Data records
Lemma on_child_failure_ok now child r :
  registry_ok r →
  ∃ r' d, on_child_failure now child r = Some (r', d) ∧ decision_ok r child d
    ∧ registry_ok r' ∧ bindings r' = bindings r ∧ parents r' = parents r
    ∧ ∀ s, parents r !! child ≠ Some s → trackers r' !! s = trackers r !! s.
Proof.
  intros [Hx Hb]. unfold on_child_failure, decision_ok.
  destruct (parents r !! child) as [s|] eqn:Ep; simpl; [|by eexists _, _].
  destruct (bindings r !! s) as [b|] eqn:Eb; simpl; [|by eexists _, _].
  destruct (may_restart now _) as [t [n|]].
  - destruct (decide (strategy b = Escalate)) as [Hs|Hs].
    + rewrite Hs. eexists _, _. split_and!; simpl; try done. intros s' Hne. by apply lookup_insert_ne; congruence.
    + destruct (next_backoff_ok b (mkRegistry (bindings r) (parents r) (<[s:=t]> (trackers r)) (rng_state r)))
        as (r' & m & He & -> & Hm); [by eapply Hb|done|].
      eexists _, (Restart m). split; [destruct (strategy b); try done; by rewrite He|].
      split; [by split|]. split; [split; [by apply xorshift_range|done]|].
      split_and!; simpl; try done. intros s' Hne. by apply lookup_insert_ne; congruence.
  - eexists _, _. split_and!; simpl; try done. intros s' Hne. by apply lookup_insert_ne; congruence.
Qed.

(** ** What supervision guarantees *)

(** C25. A tracker allows a restart exactly when fewer than [max_attempts] were
    allowed in the window that ends now, whatever it has pruned. *)
Theorem restarts_follow_limit p times from :
  nondecreasing from times → 0 <= max_attempts p < 2 ^ 32 →
  allowed times (RestartTracker_new p) = allowed_spec (max_attempts p) (window p) times [].
Proof.
  intros Hn Hmax. apply (allowed_from times (RestartTracker_new p) [] from); [|done|done].
  apply new_tracks. lia.
Qed.

Definition demo_policy : RestartPolicy := mkPolicy 2 10 0 0.
Definition demo_times : list Z := [0; 1; 2; 9; 10; 11; 12].

Lemma restarts_follow_limit_witness :
  allowed demo_times (RestartTracker_new demo_policy) = [0; 1; 10; 11]
  ∧ allowed demo_times (RestartTracker_new demo_policy) = allowed_spec 2 10 demo_times [].
Proof.
  split; [vm_compute; reflexivity|].
  apply (restarts_follow_limit demo_policy demo_times 0); [unfold demo_times; simpl; lia|simpl; lia].
Defined.

(** However often a child fails, no interval of [window] nanoseconds holds
    more than [max_attempts] restarts. *)
Theorem restart_rate_bounded p times from t :
  nondecreasing from times → 0 <= max_attempts p < 2 ^ 32 →
  Z.of_nat (in_window (window p) t (allowed times (RestartTracker_new p))) <= max_attempts p.
Proof.
  intros Hn Hmax. rewrite (allowed_from times (RestartTracker_new p) [] from); [|apply new_tracks; lia|done|done].
  apply (allowed_spec_bounded (max_attempts p) (window p) times [] from t); [lia|done|done|].
  intros t'. change (Z.of_nat 0 <= max_attempts p). lia.
Qed.

Lemma restart_rate_bounded_witness :
  Z.of_nat (in_window 10 11 (allowed demo_times (RestartTracker_new demo_policy))) <= 2.
Proof. apply (restart_rate_bounded demo_policy demo_times 0 11); [unfold demo_times; simpl; lia|simpl; lia]. Defined.
(* ===== verification/FixApply.v ===== *)
(** * Fixes as unified diffs

    [crates/mty-diagnostics/src/apply.rs], which applies a diff to a source,
    and the builders of [fix.rs] that make one.  A string is its UTF-8 bytes. *)

From Stdlib Require Import NArith DecimalString DecimalN Ascii.
From stdpp Require Import base list strings numbers sets sorting.
From S2P Require Import Prelude.

Open Scope string_scope.
Open Scope list_scope.
Open Scope nat_scope.
Notation length := List.length (only parsing).

(** ** Strings *)

Definition nl : ascii := "010"%char.

(** [str::split('\n')] *)
Fixpoint split_nl (s : string) : list string :=
  match s with
  | EmptyString => [""]
  | String c s =>
      if ascii_dec c nl then "" :: split_nl s
      else match split_nl s with l :: ls => String c l :: ls | [] => [String c ""] end
  end.

(** [lines.join("\n")] *)
Fixpoint join_nl (ls : list string) : string :=
  match ls with
  | [] => ""
  | [l] => l
  | l :: ls => l +:+ String nl (join_nl ls)
  end.

(** [str::strip_prefix] *)
Fixpoint strip_prefix (p s : string) : option string :=
  match p, s with
  | EmptyString, _ => Some s
  | String a p, String b s => if ascii_dec a b then strip_prefix p s else None
  | _, _ => None
  end.

Definition starts_with (s p : string) : bool :=
  match strip_prefix p s with Some _ => true | None => false end.

Fixpoint of_bytes (l : list N) : string :=
  match l with [] => "" | n :: l => String (ascii_of_N n) (of_bytes l) end.

(** [char::is_whitespace]: the characters of the property White_Space. *)
Definition whitespace : list string := map of_bytes
  ([[9]; [10]; [11]; [12]; [13]; [32]; [194; 133]; [194; 160]; [225; 154; 128]]
   ++ map (λ n, [226; 128; n]) [128; 129; 130; 131; 132; 133; 134; 135; 136; 137; 138; 168; 169; 175]
   ++ [[226; 129; 159]; [227; 128; 128]])%N.

Fixpoint first_prefix (ps : list string) (s : string) : option string :=
  match ps with
  | [] => None
  | p :: ps => match strip_prefix p s with Some r => Some r | None => first_prefix ps s end
  end.

Fixpoint trim_start_fuel (n : nat) (s : string) : string :=
  match n with
  | 0 => s
  | S n => match first_prefix whitespace s with Some r => trim_start_fuel n r | None => s end
  end.

(** One character at most per byte. *)
Definition trim_start (s : string) : string := trim_start_fuel (String.length s) s.

(** The text before and after the first [c]; [None] when there is none. *)
Fixpoint split_once (c : ascii) (s : string) : option (string * string) :=
  match s with
  | EmptyString => None
  | String a s =>
      if ascii_dec a c then Some ("", s)
      else match split_once c s with Some (l, r) => Some (String a l, r) | None => None end
  end.

(** [u32::from_str]: an optional plus sign, then digits, in range. *)
Definition parse_u32 (s : string) : option N :=
  let s := default s (strip_prefix "+" s) in
  if bool_decide (s = "") then None
  else d ← NilEmpty.uint_of_string s;
       let n := N.of_uint d in
       if (n <? 2 ^ 32)%N then Some n else None.

(** [Display] of an unsigned integer. *)
Definition display (n : N) : string := NilEmpty.string_of_uint (N.to_uint n).

(** ** Hunks *)

Record HunkSpec := mkSpec { old_line : N; old_len : N }.
Record Hunk := mkHunk { spec : HunkSpec; body : list string }.

Definition parse_hunk_header (s : string) : option HunkSpec :=
  rest ← strip_prefix "@@" s;
  rest ← strip_prefix "-" (trim_start rest);
  let lhs := match split_once " " rest with Some (l, _) => l | None => rest end in
  let '(line_part, len_part) := match split_once "," lhs with Some p => p | None => (lhs, "1") end in
  old_line ← parse_u32 line_part;
  old_len ← parse_u32 len_part;
  Some (mkSpec old_line old_len).

(** The inner loop: the body lines from [j], and the lines after them. *)
Fixpoint hunk_body (lines : list string) : list string * list string :=
  match lines with
  | [] => ([], [])
  | l :: rest =>
      if starts_with l "@@" then ([], lines)
      else if bool_decide (rest = []) && bool_decide (l = "") then ([], lines)
      else let '(b, r) := hunk_body rest in (l :: b, r)
  end.

(** The outer loop, on the lines from [i]; [n] bounds their number. *)
Fixpoint hunks_of (n : nat) (lines : list string) : list Hunk :=
  match n, lines with
  | S n, l :: rest =>
      match (if starts_with l "@@" then parse_hunk_header l else None) with
      | Some sp => let '(b, r) := hunk_body rest in mkHunk sp b :: hunks_of n r
      | None => hunks_of n rest
      end
  | _, _ => []
  end.

Definition parse_hunks (diff : string) : list Hunk :=
  let lines := split_nl diff in hunks_of (length lines) lines.
(** The order of first occurrence is kept: what is in front of an entry of
    the result was in front of it in the list. *)
Lemma retain_new_sublist seen l : sublist (retain_new seen l) l.
Proof.
  revert seen. induction l as [|x l IH]; intros seen; simpl; [constructor|].
  destruct (decide (x ∈ seen)); constructor; apply IH.
Qed.

Lemma slugs_cons c : ∃ l, slugs c = default DEFAULT_REGISTRY_SLUG (cfg_default c) :: l.
Proof. unfold slugs. cbn [retain_new]. rewrite decide_False by set_solver. eauto. Qed.

(** ** The split of a tag *)

Lemma find_last_seq P `{∀ i, Decision (P i)} n j i :
  list_find P (reverse (seq 0 n)) = Some (j, i) ↔ P i ∧ i < n ∧ j = n - S i ∧ ∀ k, i < k < n → ¬ P k.
Proof.
  assert (∀ j, j < n → reverse (seq 0 n) !! j = Some (n - S j)) as Hl.
  { intros k Hk. rewrite reverse_lookup by (by rewrite length_seq). rewrite length_seq. apply lookup_seq. lia. }
  rewrite list_find_Some. split.
  - intros (E & HP & Hf). assert (j < n) as Hj.
    { apply lookup_lt_Some in E. by rewrite length_reverse, length_seq in E. }
    rewrite Hl in E by done. injection E as <-. split_and!; [done|lia|lia|]. intros k Hk.
    apply (Hf (n - S k)); [|lia]. rewrite Hl by lia. f_equal. lia.
  - intros (HP & Hi & -> & Hf). split_and!; [rewrite Hl by lia; f_equal; lia|done|]. intros k y E Hk.
    rewrite Hl in E by lia. injection E as <-. apply Hf. lia.
Qed.

(** A version part: it starts with a digit and no [-] of it stands before
    one. *)
Definition version_part (v : string) : Prop :=
  match bytes v with c :: _ => is_ascii_digit c = true | [] => False end ∧ ∀ i, ¬ dash_digit (bytes v) i.

Lemma dash_digit_app a b i : dash_digit (a ++ b) (length a + i) ↔ dash_digit b i.
Proof.
  unfold dash_digit. rewrite lookup_app_r, Nat.add_comm, Nat.add_sub by lia.
  rewrite lookup_app_r by lia. replace (S (i + length a) - length a) with (S i) by lia. done.
Qed.

Lemma dash_digit_bound bs i : dash_digit bs i → i < length bs.
Proof. intros [H _]. by apply lookup_lt_Some in H. Qed.

Lemma split_tag_make n v : n ≠ EmptyString → version_part v → split_tag (make_tag n v) = Some (n, v).
Proof.
  intros Hn [Hv Hnd]. unfold split_tag, make_tag. rewrite bytes_app. change (bytes ("-" +:+ v)) with ("-"%char :: bytes v).
  set (bs := bytes n ++ "-"%char :: bytes v).
  assert (list_find (dash_digit bs) (reverse (seq 0 (length bs))) = Some (length bs - S (length (bytes n)), length (bytes n))) as ->.
  { apply find_last_seq. split_and!; [|unfold bs; rewrite length_app; simpl; lia|done|].
    - unfold bs. rewrite <-(Nat.add_0_r (length (bytes n))). apply dash_digit_app. split; [done|]. simpl.
      by destruct (bytes v).
    - intros k Hk. unfold bs. replace k with (length (bytes n) + S (k - S (length (bytes n)))) by lia.
      rewrite dash_digit_app. intros [H1 H2]. by apply (Hnd (k - S (length (bytes n)))). }
  cbn [option_fmap option_map snd fmap mbind option_bind]. unfold bs.
  rewrite take_app_length, drop_app_add. cbn [drop]. rewrite !drop_0.
  destruct (bytes n) as [|c l] eqn:En; [by apply bytes_nil in En|]. destruct (bytes v) as [|d k] eqn:Ev; [done|].
  rewrite <-En, <-Ev. by rewrite !string_of_bytes.
Qed.

Lemma split_tag_Some t n v : split_tag t = Some (n, v) → t = make_tag n v ∧ n ≠ EmptyString ∧ version_part v.
Proof.
  unfold split_tag. destruct (list_find _ _) as [[j i]|] eqn:E; [|done]. apply find_last_seq in E as (HP & Hi & _ & Hf).
  cbn [option_fmap option_map snd fmap mbind option_bind].
  destruct (take i (bytes t)) as [|c l] eqn:En; [done|]. destruct (drop (i + 1) (bytes t)) as [|d k] eqn:Ev; [done|].
  intros [= <- <-]. destruct HP as [H1 H2].
  assert (bytes t = (c :: l) ++ "-"%char :: d :: k) as Et.
  { rewrite <-En, <-Ev, Nat.add_1_r. symmetry. by apply take_drop_middle. }
  assert (length (c :: l) = i) as Hlen by (rewrite <-En, length_take; lia).
  split_and!.
  - rewrite <-(string_of_bytes t), Et. unfold make_tag. rewrite <-(string_of_bytes (_ +:+ _)). f_equal.
    rewrite bytes_app. change (bytes (String c (string_of l))) with (c :: bytes (string_of l)).
    change (bytes ("-" +:+ String d (string_of k))) with ("-"%char :: d :: bytes (string_of k)).
    by rewrite !bytes_string_of.
  - done.
  - unfold version_part. change (bytes (String d (string_of k))) with (d :: bytes (string_of k)).
    rewrite bytes_string_of. split.
    + rewrite Et, lookup_app_r in H2 by lia. rewrite Hlen in H2. by replace (S i - i) with 1 in H2 by lia.
    + intros k' Hd. pose proof (dash_digit_bound _ _ Hd) as Hb.
      apply (Hf (i + S k')).
      * rewrite Et, length_app, Hlen. simpl in Hb |- *. lia.
      * rewrite Et. rewrite <-Hlen. apply dash_digit_app. destruct Hd as [Hd1 Hd2]. by split.
Qed.

Lemma slug_from_gh_source s : slug_from_source (gh_source s) = Some s.
Proof. done. Qed.

Lemma strip_prefix_str_Some p s t : strip_prefix_str p s = Some t ↔ s = p +:+ t.
Proof.
  revert s. induction p as [|a p IH]; intros s; [split; [by intros [= ->]|by intros ->]|].
  destruct s as [|b s]; [done|]. simpl. destruct (Ascii.eqb_spec a b) as [->|N].
  - rewrite IH. split; [by intros ->|by intros [= ->]].
  - split; [done|by intros [= -> _]].
Qed.
(** ** Reading and writing through projections *)

Definition read_field (v : Value) (i : nat) : Value :=
  match v with
  | VStruct _ fields => default VUnit (fields !! i)
  | VTuple xs => default VUnit (xs !! i)
  | VEnum _ _ payload => default VUnit (payload !! i)
  | _ => VUnit
  end.

Definition read_tuple (v : Value) (i : nat) : Value :=
  match v with
  | VTuple xs => default VUnit (xs !! i)
  | VStruct _ fields => default VUnit (fields !! i)
  | VEnum _ _ payload => default VUnit (payload !! i)
  | _ => VUnit
  end.

Definition read_index (v : Value) (i : Z) : Value :=
  match v with
  | VArray xs => default VUnit (get xs i)
  | VStr s => default VUnit (VChar <$> get s i)
  | _ => VUnit
  end.

Definition read_variant_field (v : Value) (fi : nat) : Value :=
  match v with
  | VEnum _ _ payload => default VUnit (payload !! fi)
  | other => other
  end.

(** [slot_update i f xs] updates the slot [i] when it exists. *)
Definition slot_update (i : nat) (f : Value → Value) (xs : list Value) : list Value := alter f i xs.

Fixpoint write_proj (target : Value) (proj : list Projection) (v : Value) {struct proj} : Value :=
  match proj with
  | [] => v
  | head :: rest =>
      let put := λ slot, write_proj slot rest v in
      match head, target with
      | PField i, VStruct a fields => VStruct a (slot_update i put fields)
      | PTupleIndex i, VTuple xs => VTuple (slot_update i put xs)
      | PVariantField _ fi, VEnum a n payload => VEnum a n (slot_update fi put payload)
      | _, _ => target
      end
  end.

(** ** The memory estimate *)

(** [u64::saturating_add]. *)
Definition saturating_add (a b : Z) : Z := Z.min u64_max (a + b).

Definition sum_Z (l : list Z) : Z := foldr Z.add 0 l.

Fixpoint estimate_value_bytes (v : Value) : Z :=
  match v with
  | VUnit | VVoid => 8
  | VBool _ | VChar _ => 8
  | VInt _ _ | VFloat _ _ | VDuration _ | VSize _ => 16
  | VStr s => 24 + str_len s
  | VTuple xs | VArray xs => 24 + sum_Z (List.map estimate_value_bytes xs)
  | VStruct _ fields => 24 + sum_Z (List.map estimate_value_bytes fields)
  | VEnum _ _ payload => 24 + sum_Z (List.map estimate_value_bytes payload)
  | VRef _ | VFn _ | VAgent _ | VCap _ _ => 16
  end.

Definition estimate_payload_bytes (vs : list Value) : Z :=
  foldl (λ total v, saturating_add total (estimate_value_bytes v)) 0 vs.

(** ** Activation records *)

Record Frame : Set := mkFrame {
  f_fn_id : IrFnId; f_locals : list Value; f_scope : ScopeId; f_block : BlockId; f_pc : nat;
  f_arenas : list ArenaId }.

Definition Frame_new (fn_id : IrFnId) (locals : list Value) (scope : ScopeId) (entry : BlockId) : Frame :=
  mkFrame fn_id locals scope entry 0 [].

Problem statement
Every line in the records above that contains the word "front" should be copied out.

Response box
(** The order of first occurrence is kept: what is in front of an entry of
    the result was in front of it in the list. *)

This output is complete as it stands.